* Exercise instructions:
Give again, word for word, every line in the entries below from the line with "let '(r, h) := f (handle j) in (or_native" up to and including the line with "raw ← or_native", and no other line.

-------- Records shown --------

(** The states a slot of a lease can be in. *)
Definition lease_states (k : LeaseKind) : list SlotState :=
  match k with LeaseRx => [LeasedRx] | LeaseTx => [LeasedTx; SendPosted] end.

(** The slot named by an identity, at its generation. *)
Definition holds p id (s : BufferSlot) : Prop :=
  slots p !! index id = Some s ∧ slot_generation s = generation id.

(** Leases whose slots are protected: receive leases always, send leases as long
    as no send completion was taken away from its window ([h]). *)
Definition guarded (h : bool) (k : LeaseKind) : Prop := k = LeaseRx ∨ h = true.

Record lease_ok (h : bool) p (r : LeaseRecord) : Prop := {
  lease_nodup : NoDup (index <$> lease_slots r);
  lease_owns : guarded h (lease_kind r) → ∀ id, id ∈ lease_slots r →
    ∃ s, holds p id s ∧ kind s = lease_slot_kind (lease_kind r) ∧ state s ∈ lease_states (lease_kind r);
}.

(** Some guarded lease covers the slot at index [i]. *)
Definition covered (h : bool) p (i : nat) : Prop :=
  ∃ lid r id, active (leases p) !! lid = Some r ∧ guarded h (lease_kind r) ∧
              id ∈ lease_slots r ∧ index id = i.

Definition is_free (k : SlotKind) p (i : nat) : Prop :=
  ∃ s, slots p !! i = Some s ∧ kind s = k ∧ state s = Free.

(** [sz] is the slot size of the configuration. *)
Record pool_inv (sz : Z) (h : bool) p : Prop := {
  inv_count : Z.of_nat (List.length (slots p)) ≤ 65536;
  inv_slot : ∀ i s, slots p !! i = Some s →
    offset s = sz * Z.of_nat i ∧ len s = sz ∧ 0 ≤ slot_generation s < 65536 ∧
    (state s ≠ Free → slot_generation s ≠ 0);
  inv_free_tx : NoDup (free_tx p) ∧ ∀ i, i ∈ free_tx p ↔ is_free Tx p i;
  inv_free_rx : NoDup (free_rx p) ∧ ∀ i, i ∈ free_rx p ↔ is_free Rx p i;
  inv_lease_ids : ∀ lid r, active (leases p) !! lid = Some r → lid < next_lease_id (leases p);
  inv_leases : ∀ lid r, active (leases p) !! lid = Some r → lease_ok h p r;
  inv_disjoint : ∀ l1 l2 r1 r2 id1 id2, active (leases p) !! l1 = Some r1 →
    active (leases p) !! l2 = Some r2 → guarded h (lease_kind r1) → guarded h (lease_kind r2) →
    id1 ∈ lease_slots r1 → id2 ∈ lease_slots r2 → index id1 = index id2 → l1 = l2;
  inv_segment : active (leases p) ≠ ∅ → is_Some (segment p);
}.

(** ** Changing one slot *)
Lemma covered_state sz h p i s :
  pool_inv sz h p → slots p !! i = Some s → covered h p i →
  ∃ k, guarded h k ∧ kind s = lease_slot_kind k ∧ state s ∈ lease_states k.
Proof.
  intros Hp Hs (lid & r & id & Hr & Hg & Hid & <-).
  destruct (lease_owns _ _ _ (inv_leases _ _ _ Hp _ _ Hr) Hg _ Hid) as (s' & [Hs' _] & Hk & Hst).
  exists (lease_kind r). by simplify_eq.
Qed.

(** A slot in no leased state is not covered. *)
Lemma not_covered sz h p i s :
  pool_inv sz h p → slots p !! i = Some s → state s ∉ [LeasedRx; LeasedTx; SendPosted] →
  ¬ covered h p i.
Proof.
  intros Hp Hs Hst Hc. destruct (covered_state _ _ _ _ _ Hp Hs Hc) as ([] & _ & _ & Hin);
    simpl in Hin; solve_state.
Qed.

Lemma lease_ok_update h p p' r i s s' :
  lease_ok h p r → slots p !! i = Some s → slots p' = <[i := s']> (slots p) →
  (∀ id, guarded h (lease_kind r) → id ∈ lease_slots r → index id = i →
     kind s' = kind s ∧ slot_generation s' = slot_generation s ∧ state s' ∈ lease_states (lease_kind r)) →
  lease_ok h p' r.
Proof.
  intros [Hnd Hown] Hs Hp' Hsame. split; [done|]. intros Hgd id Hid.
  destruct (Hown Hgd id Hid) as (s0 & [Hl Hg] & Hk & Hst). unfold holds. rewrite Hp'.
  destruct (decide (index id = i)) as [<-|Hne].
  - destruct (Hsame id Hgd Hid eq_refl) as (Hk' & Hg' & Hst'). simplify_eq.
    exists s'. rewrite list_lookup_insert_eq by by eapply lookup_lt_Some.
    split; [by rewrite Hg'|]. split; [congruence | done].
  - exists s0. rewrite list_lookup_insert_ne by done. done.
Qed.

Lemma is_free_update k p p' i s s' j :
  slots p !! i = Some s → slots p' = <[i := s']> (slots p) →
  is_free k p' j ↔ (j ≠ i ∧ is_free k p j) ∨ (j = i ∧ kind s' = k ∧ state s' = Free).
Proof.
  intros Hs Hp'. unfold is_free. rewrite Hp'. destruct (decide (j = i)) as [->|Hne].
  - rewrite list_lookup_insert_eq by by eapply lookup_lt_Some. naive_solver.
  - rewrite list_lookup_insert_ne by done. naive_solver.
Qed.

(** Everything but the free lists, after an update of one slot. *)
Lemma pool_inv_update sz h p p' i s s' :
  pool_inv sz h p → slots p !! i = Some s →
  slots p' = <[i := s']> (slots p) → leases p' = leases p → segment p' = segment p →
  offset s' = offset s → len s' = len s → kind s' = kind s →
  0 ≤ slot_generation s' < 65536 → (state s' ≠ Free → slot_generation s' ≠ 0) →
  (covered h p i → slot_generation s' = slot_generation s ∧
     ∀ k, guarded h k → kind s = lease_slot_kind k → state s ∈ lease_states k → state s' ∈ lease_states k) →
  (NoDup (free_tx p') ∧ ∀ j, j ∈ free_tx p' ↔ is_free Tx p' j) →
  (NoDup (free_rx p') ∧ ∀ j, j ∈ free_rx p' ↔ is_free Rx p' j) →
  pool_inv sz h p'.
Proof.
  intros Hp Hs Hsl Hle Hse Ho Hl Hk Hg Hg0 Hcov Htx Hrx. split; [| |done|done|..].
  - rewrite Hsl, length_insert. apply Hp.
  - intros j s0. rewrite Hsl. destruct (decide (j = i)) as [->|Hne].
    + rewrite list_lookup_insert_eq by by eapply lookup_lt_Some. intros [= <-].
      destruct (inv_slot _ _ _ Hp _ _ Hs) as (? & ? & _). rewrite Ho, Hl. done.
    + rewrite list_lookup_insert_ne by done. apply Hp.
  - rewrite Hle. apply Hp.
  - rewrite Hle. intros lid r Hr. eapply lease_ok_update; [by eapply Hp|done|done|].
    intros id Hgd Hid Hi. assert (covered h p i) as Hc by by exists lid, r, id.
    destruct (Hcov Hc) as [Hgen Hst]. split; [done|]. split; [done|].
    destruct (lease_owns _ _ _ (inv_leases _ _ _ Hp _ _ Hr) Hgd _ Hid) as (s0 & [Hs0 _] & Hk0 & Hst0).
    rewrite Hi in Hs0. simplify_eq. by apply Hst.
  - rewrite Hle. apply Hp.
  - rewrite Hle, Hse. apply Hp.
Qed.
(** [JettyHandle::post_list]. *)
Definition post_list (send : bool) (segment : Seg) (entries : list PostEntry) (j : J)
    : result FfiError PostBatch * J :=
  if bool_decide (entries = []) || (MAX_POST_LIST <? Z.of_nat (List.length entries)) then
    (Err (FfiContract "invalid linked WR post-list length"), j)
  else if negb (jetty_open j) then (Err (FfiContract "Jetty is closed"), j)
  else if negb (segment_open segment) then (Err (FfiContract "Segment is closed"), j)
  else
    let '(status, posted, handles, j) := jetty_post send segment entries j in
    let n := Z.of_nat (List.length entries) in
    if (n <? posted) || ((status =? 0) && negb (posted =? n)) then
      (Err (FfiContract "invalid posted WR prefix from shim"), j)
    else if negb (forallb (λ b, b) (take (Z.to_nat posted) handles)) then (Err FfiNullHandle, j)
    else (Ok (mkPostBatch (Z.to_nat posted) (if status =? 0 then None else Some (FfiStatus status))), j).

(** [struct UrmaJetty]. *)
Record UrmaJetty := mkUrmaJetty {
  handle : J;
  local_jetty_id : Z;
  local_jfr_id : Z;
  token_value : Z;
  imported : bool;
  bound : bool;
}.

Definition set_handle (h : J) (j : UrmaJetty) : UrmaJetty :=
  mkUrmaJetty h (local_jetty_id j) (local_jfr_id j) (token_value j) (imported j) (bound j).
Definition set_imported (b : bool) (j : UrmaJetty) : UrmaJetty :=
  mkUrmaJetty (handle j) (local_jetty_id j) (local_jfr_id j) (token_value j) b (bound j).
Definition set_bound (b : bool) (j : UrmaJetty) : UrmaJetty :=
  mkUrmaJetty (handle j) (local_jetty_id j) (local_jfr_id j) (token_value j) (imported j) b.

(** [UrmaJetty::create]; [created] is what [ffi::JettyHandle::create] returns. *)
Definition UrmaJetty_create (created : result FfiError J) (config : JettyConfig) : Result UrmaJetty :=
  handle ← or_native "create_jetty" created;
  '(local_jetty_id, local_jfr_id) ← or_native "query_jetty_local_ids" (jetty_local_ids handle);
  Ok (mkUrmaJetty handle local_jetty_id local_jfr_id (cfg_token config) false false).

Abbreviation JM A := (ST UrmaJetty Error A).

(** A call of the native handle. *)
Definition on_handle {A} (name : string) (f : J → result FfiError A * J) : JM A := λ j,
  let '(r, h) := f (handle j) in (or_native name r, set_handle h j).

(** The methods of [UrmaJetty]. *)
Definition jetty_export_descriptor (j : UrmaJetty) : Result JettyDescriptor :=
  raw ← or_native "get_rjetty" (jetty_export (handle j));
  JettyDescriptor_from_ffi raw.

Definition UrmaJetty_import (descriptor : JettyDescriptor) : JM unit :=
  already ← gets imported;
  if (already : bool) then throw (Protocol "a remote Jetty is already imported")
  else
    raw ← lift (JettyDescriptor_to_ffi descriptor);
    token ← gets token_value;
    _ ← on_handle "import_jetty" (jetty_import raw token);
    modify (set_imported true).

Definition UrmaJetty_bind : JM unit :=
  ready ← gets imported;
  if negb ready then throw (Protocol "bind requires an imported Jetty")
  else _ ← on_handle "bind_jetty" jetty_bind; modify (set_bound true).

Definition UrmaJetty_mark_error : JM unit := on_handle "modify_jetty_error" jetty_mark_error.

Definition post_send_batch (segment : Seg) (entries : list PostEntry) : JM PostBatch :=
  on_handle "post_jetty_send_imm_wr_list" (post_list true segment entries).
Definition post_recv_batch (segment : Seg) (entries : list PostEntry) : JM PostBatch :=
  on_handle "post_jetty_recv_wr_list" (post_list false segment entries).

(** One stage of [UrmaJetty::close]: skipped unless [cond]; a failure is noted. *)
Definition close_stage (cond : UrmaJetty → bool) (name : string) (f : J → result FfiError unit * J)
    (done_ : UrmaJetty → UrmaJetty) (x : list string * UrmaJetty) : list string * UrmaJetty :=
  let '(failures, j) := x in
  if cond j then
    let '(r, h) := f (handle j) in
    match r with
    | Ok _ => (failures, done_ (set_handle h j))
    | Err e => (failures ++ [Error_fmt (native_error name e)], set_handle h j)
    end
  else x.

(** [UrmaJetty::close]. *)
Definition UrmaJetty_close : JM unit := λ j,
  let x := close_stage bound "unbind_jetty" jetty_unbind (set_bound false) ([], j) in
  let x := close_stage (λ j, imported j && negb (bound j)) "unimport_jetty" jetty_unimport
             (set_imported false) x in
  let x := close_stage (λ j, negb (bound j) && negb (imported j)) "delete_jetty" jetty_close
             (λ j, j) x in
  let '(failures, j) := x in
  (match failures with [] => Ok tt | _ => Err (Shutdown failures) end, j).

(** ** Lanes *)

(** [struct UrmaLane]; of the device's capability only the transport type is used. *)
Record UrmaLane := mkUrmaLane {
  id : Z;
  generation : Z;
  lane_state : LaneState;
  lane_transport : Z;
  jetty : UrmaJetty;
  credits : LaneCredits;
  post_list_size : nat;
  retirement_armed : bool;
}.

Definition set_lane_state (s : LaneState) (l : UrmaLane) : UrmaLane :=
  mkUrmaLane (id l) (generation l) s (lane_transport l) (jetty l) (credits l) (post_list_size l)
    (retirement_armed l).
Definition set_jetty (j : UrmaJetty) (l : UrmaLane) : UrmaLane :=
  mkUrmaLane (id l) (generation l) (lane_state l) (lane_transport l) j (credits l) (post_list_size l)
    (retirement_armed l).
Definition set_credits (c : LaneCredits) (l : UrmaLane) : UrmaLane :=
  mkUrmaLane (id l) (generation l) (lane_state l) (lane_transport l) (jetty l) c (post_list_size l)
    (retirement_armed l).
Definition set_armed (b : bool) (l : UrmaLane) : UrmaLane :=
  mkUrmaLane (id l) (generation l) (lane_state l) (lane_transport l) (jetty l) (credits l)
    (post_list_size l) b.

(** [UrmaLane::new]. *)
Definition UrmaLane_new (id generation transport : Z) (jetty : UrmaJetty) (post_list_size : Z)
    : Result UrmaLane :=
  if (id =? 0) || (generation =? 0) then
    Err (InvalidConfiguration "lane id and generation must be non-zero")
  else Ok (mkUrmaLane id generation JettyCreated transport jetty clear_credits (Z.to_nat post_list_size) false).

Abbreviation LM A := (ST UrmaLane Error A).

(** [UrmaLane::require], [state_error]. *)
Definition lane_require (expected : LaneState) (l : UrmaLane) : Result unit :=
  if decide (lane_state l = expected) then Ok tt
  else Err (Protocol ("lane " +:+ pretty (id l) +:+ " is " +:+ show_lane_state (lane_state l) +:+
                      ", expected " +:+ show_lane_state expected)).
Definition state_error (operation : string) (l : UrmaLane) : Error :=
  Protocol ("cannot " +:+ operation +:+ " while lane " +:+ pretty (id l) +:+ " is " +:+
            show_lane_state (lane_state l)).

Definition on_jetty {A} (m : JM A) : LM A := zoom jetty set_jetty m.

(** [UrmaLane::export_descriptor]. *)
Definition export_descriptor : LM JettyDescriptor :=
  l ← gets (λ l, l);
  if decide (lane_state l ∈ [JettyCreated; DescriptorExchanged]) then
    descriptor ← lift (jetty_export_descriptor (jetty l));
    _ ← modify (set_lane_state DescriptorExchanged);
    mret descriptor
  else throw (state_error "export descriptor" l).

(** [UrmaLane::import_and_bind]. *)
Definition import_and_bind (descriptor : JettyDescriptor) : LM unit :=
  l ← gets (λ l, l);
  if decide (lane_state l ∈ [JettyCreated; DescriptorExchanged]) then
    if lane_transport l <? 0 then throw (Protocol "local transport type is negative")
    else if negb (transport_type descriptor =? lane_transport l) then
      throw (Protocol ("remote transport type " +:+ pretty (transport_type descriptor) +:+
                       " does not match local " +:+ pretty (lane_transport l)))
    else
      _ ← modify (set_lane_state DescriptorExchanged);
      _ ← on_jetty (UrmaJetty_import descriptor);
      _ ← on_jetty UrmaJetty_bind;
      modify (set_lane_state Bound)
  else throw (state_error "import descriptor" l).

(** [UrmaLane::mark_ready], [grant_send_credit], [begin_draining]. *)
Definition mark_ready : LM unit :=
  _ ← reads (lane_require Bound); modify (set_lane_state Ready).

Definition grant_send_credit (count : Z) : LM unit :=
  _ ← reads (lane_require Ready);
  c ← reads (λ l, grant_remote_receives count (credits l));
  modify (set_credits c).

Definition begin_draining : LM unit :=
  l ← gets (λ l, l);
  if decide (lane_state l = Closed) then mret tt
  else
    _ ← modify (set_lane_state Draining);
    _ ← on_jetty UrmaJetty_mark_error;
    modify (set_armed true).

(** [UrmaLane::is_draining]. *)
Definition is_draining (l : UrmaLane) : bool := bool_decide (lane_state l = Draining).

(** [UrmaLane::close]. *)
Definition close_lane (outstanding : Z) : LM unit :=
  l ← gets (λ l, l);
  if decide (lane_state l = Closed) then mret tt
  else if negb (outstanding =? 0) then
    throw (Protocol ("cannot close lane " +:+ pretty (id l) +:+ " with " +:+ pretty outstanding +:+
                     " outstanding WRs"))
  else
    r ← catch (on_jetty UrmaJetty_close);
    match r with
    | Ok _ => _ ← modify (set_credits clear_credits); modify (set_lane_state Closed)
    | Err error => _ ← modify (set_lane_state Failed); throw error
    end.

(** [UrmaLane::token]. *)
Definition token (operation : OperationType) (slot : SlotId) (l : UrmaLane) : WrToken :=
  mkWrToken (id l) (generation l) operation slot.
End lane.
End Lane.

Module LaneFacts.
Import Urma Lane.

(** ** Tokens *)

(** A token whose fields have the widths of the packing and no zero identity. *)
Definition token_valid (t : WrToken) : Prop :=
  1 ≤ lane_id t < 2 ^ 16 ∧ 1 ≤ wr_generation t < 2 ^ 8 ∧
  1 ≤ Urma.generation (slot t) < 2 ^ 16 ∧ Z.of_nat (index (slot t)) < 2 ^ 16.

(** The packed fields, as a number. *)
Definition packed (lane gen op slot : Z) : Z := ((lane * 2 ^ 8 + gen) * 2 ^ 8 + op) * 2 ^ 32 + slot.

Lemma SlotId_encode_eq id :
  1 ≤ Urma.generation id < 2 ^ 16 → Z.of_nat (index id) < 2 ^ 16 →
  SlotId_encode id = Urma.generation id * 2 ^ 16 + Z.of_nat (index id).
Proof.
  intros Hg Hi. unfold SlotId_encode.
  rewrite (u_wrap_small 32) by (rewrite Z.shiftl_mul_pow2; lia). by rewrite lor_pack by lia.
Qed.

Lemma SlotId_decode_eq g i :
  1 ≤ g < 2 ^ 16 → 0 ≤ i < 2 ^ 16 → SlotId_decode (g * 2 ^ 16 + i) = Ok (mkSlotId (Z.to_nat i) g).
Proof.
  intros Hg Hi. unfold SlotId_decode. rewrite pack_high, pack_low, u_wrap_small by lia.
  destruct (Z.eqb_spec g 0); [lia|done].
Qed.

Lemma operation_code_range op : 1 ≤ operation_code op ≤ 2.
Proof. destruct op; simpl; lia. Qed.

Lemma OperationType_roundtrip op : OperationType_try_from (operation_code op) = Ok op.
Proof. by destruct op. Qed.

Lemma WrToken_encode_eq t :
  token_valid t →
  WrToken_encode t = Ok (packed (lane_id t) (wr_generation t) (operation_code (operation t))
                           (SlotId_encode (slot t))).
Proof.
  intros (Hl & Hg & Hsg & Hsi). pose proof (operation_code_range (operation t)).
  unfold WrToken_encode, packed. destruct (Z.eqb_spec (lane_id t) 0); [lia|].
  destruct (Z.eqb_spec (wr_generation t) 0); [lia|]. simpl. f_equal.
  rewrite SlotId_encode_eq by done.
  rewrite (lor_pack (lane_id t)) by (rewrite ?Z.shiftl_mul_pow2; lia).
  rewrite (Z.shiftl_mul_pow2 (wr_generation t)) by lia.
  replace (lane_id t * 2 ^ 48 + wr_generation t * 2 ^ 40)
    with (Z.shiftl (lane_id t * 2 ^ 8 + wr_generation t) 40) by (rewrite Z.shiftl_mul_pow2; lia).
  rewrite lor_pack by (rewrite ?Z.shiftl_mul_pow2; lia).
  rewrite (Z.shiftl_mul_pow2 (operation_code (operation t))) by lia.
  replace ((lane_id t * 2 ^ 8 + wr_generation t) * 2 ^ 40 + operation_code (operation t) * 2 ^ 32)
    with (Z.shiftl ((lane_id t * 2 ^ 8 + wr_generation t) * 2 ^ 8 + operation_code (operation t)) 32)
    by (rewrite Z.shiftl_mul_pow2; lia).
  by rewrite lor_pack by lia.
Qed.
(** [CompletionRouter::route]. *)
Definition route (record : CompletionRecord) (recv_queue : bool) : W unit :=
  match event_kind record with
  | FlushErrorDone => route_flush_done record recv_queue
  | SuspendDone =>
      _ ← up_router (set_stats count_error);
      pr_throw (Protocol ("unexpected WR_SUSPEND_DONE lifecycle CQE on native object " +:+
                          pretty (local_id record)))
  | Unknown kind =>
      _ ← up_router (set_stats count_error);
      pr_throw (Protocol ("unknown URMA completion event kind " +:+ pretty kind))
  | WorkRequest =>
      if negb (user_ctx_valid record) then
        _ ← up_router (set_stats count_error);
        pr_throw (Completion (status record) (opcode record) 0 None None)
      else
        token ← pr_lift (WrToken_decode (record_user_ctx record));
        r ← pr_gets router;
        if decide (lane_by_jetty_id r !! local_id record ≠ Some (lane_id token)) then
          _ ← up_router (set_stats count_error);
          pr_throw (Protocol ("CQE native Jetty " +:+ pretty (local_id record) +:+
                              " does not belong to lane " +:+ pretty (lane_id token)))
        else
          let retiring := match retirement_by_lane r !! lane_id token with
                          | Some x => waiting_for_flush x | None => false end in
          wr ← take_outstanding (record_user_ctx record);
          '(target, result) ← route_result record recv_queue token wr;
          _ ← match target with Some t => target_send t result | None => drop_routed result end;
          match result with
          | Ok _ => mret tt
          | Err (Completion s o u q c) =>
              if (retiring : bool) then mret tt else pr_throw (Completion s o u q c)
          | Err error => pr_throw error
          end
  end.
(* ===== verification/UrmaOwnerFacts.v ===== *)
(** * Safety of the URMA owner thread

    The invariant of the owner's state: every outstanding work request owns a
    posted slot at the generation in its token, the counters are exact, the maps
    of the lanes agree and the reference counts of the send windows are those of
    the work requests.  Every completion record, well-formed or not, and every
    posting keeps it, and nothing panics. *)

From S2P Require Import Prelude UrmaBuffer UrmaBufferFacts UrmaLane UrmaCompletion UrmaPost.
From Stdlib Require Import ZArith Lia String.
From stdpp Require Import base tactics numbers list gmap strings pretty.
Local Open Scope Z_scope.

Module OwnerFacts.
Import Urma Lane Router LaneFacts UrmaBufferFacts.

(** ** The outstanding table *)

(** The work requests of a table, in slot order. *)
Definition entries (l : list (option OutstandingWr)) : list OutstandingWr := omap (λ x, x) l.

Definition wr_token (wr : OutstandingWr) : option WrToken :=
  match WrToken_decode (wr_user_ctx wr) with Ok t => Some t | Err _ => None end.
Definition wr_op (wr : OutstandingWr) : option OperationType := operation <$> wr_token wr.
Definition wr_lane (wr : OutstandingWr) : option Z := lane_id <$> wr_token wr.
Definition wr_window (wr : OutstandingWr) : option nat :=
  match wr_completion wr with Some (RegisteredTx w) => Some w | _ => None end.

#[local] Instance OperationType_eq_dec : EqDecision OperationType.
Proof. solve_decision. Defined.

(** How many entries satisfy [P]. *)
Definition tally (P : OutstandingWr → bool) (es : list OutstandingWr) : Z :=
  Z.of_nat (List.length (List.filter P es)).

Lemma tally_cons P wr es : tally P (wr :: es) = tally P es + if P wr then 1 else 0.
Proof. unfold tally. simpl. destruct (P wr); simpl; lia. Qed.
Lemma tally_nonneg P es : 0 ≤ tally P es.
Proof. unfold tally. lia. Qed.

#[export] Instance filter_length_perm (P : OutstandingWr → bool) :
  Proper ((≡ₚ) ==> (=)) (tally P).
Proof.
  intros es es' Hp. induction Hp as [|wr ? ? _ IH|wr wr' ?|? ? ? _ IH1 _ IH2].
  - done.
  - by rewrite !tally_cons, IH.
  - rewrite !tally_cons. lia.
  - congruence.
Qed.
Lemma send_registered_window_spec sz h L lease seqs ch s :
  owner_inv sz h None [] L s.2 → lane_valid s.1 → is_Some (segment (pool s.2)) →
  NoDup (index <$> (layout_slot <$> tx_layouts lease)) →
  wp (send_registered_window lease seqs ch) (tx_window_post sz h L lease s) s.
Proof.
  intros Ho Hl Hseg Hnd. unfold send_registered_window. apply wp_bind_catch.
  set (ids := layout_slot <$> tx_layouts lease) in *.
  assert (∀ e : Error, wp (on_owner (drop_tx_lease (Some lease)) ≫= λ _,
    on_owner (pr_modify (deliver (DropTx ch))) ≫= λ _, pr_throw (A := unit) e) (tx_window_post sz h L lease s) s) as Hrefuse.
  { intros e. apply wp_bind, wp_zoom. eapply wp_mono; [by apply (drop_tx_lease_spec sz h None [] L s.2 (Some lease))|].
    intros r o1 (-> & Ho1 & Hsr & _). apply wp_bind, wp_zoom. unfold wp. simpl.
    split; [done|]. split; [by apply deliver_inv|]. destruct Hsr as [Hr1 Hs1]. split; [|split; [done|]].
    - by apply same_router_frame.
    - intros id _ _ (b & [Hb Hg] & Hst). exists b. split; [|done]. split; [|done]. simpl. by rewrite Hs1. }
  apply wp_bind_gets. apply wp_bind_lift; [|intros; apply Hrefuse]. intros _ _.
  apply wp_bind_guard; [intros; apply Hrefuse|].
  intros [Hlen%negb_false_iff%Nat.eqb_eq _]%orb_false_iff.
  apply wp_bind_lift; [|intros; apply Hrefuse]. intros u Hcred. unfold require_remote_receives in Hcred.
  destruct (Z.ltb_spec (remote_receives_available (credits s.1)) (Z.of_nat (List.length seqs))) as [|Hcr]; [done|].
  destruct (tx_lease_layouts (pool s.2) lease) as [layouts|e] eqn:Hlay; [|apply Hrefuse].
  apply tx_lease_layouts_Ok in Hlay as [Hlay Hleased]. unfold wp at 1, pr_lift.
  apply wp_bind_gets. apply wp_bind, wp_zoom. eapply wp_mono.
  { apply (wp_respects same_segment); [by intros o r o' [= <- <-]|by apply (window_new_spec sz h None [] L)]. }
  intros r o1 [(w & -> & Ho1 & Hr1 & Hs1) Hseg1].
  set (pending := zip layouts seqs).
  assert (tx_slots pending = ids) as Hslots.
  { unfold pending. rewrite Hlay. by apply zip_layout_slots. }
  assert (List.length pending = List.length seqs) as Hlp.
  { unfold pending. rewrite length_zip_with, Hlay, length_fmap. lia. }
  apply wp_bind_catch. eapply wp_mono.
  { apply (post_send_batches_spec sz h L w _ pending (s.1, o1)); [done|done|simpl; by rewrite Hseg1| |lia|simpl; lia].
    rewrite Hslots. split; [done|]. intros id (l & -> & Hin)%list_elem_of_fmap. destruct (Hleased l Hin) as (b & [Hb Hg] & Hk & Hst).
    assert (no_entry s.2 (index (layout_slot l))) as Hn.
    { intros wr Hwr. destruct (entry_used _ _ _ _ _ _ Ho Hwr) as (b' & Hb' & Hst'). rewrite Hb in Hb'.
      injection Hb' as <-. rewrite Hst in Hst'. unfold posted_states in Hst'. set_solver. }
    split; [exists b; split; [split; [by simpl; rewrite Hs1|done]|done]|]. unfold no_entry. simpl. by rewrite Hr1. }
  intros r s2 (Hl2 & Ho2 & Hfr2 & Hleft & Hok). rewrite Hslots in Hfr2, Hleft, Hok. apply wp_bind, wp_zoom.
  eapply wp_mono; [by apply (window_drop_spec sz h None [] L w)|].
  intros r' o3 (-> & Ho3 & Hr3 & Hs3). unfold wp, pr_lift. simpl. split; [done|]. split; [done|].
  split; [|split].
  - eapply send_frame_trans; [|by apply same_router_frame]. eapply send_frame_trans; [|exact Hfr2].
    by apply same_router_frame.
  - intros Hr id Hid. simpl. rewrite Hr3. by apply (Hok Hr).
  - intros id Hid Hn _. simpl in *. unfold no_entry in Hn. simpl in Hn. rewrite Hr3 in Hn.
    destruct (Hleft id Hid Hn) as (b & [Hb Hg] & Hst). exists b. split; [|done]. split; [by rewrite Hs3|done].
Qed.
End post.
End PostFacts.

--------

* Solved exercise:
  let '(r, h) := f (handle j) in (or_native name r, set_handle h j).

(** The methods of [UrmaJetty]. *)
Definition jetty_export_descriptor (j : UrmaJetty) : Result JettyDescriptor :=
  raw ← or_native "get_rjetty" (jetty_export (handle j));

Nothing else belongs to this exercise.